Friday, November 2, 2018

All Work and No Play: Bohemian Rhapsody

Gwilym Lee and Rami Malek in Bohemian Rhapsody.

Rock and roll has long seemed wedded to the movies despite the fact that film started a good 50 years before those percussive, jangling refrains entered the mainstream. But the immediacy, intimacy, and gigantism of that shimmering screen is so related to the feeling of excess engendered in rock and pop that it can seem like they have always been intertwined. (A movie like Rebel Without a Cause was so steeped in the youthful mythos of rock that it’s still surprising to realize it was released before rock existed as a mass phenomenon.) Thus it’s no surprise that the lives of rock gods and goddesses have served as fodder for numerous screenplays and treatments. The rock-and-roll biopic is a genre unto itself. The best of these pictures tend to hinge on who portrays the pop deity – if the actor is able to tear into both the myth and reality of their subject, the results can be spectacular, even if the movie itself is so-so. Jamie Foxx was terrific as Ray Charles, Joaquin Phoenix’s astonishing turn as Johnny Cash, and to a lesser extent, Reese Witherspoon’s as June Carter Cash, still haunt me, and Jessica Lange’s Patsy Cline was a revelation. (Lange also had the great fortune to have Robert Getchell writing sharp, incisive dialogue for her.) Both Paul Dano and John Cusack broke my heart as The Beach Boys’ Brian Wilson in Love & Mercy, and Beyoncé was mesmerizing as Etta James in the too little-seen Cadillac Records, to name just a few. Even if the movie is out-and-out terrible, a great star turn can make the experience worthwhile. It’s hard to see how Lady Sings the Blues could be much worse, just as it’s almost as hard to see how Diana Ross’s performance could be much better. (Go have the argument whether Lady is a jazz or blues biopic somewhere else: Ross’s performance is pure rock and roll.) But rock cinema is also riddled with great promise greatly denied: Dennis Quaid put all sorts of effort into his portrayal of Jerry Lee Lewis, but never really came to life. Val Kilmer’s Jim Morrison was stillborn (perhaps due to director Oliver Stone’s apparent belief there’s no greater rock star than himself), and let’s not talk about Kevin Spacey’s Bobby Darin.

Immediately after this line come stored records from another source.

Lemma canonicalBytes_with_id a id : canonicalBytes (with_id a id) = canonicalBytes a.
Proof. done. Qed.

Lemma canonicalBytes_with_signature a s : canonicalBytes (with_signature a s) = canonicalBytes a.
Proof. done. Qed.

(** Whoever produced [sig], an artifact filled in by the common tail of the two
    signing functions verifies exactly when [sig] verifies on its canonical bytes. *)
Lemma verify_filled (art : Artifact) (sig : Signature) canonical pub :
  canonicalBytes art = Ok canonical →
  Id art = "sha256:" +:+ hex_encode (sha256 canonical) →
  0 < str_len (Sig sig) → str_len pub = PublicKeySize →
  ed25519_verify pub canonical (Sig sig) = true →
  VerifyArtifact (Some (with_signature art sig)) pub = Ok tt.
Proof.
  intros Hc Hid Hlen Hpub Hv. unfold VerifyArtifact, ArtifactID.
  rewrite canonicalBytes_with_signature, Hc. simpl. rewrite Hid.
  rewrite bool_decide_eq_true_2 by done.
  rewrite (proj2 (Z.ltb_lt _ _) Hlen), Hpub, Z.eqb_refl. by rewrite Hv.
Qed.

(** What [VerifyArtifact] accepts: a content address, and a signature on the same bytes. *)
Lemma VerifyArtifact_Ok a pub :
  VerifyArtifact (Some a) pub = Ok tt ↔
  ∃ canonical s, canonicalBytes a = Ok canonical ∧
    Id a = "sha256:" +:+ hex_encode (sha256 canonical) ∧
    art_Signature a = Some s ∧ 0 < str_len (Sig s) ∧ str_len pub = PublicKeySize ∧
    ed25519_verify pub canonical (Sig s) = true.
Proof.
  unfold VerifyArtifact, ArtifactID. destruct (canonicalBytes a) as [c|e]; simpl; [|naive_solver].
  case_bool_decide as Hid; [|naive_solver].
  destruct (art_Signature a) as [s|]; [|naive_solver].
  destruct (Z.ltb_spec 0 (str_len (Sig s))); [|split; [done|]; intros (?&?&?&?&?&?&?); simplify_eq; lia].
  destruct (Z.eqb_spec (str_len pub) PublicKeySize); [|naive_solver].
  destruct (ed25519_verify pub c (Sig s)) eqn:Hv; naive_solver congruence.
Qed.

Lemma ring_verify_Ok pubs a last :
  ring_verify pubs a last = Ok tt ↔ ∃ p, p ∈ pubs ∧ VerifyArtifact a p = Ok tt.
Proof.
  revert last. induction pubs as [|p pubs IH]; intros last; simpl.
  - split; [done|]. intros (p & Hp & _). set_solver.
  - destruct (VerifyArtifact a p) as [[]|e] eqn:Hv.
    + split; [|done]. intros _. exists p. set_solver.
    + rewrite IH. split; intros (q & Hq & Hok); exists q; [set_solver|].
      apply elem_of_cons in Hq as [->|Hq]; [congruence|done].
Qed.

Context {L : CryptoLaws C}.

Lemma SignArtifact_Ok a key now a' :
  SignArtifact a key now = (a', Ok tt) →
  ∃ art art0 canonical, a = Some art0 ∧ art = (if bool_decide (Id art0 = "") then with_id art0
      ("sha256:" +:+ hex_encode (sha256 canonical)) else art0) ∧
    str_len key = PrivateKeySize ∧
    canonicalBytes art0 = Ok canonical ∧ Id art = "sha256:" +:+ hex_encode (sha256 canonical) ∧
    a' = Some (with_signature art (mkSignature (KeyID (ed25519_public key)) (ed25519_sign key canonical) (Some now))).
Proof.
  unfold SignArtifact, ArtifactID.
  destruct (Z.eqb_spec (str_len key) PrivateKeySize) as [Hk|]; [|done]; simpl.
  destruct a as [art|]; [|done].
  destruct (has_signature _); [done|].
  destruct (canonicalBytes art) as [c|] eqn:Hc; simpl; [|done].
  case_bool_decide as Hid0; simpl.
  - rewrite canonicalBytes_with_id, Hc. intros [= <-].
    exists (with_id art ("sha256:" +:+ hex_encode (sha256 c))), art, c.
    split_and!; try done. by rewrite bool_decide_eq_true_2.
  - case_bool_decide as Hid; simpl; [|done]. rewrite Hc. intros [= <-].
    exists art, art, c. split_and!; try done. by rewrite bool_decide_eq_false_2.
Qed.
End signing_facts.

Lemma sign_then_verify_lemma {C : Crypto} {L : CryptoLaws C} a key now a' :
  SignArtifact a key now = (a', Ok tt) → VerifyArtifact a' (ed25519_public key) = Ok tt.
Proof.
  intros (art & art0 & c & -> & Hart & Hk & Hc & Hid & ->)%SignArtifact_Ok.
  eapply verify_filled; simpl; eauto.
  - rewrite <- Hc, Hart. by case_bool_decide.
  - rewrite signature_length by done. lia.
  - by apply public_length.
  - by apply sign_verifies.
Qed.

There are so many conventions to these stories that unless either the performers or the filmmakers can effectively dramatize them, or upend the convention, all you get is lifeless cliché. There’s the formation of the band, the struggle to get heard, the playing to hostile audiences in lousy clubs. There’s also that magic moment when the artist first hears their song played on the radio. (That’s a scene that always works for me: long may it live.) Then there are the excesses of fame which threaten to destroy the artist’s career, followed by either the tragic crash (sometimes literally) or the triumphant comeback. The script writes itself! (All too often, in fact.)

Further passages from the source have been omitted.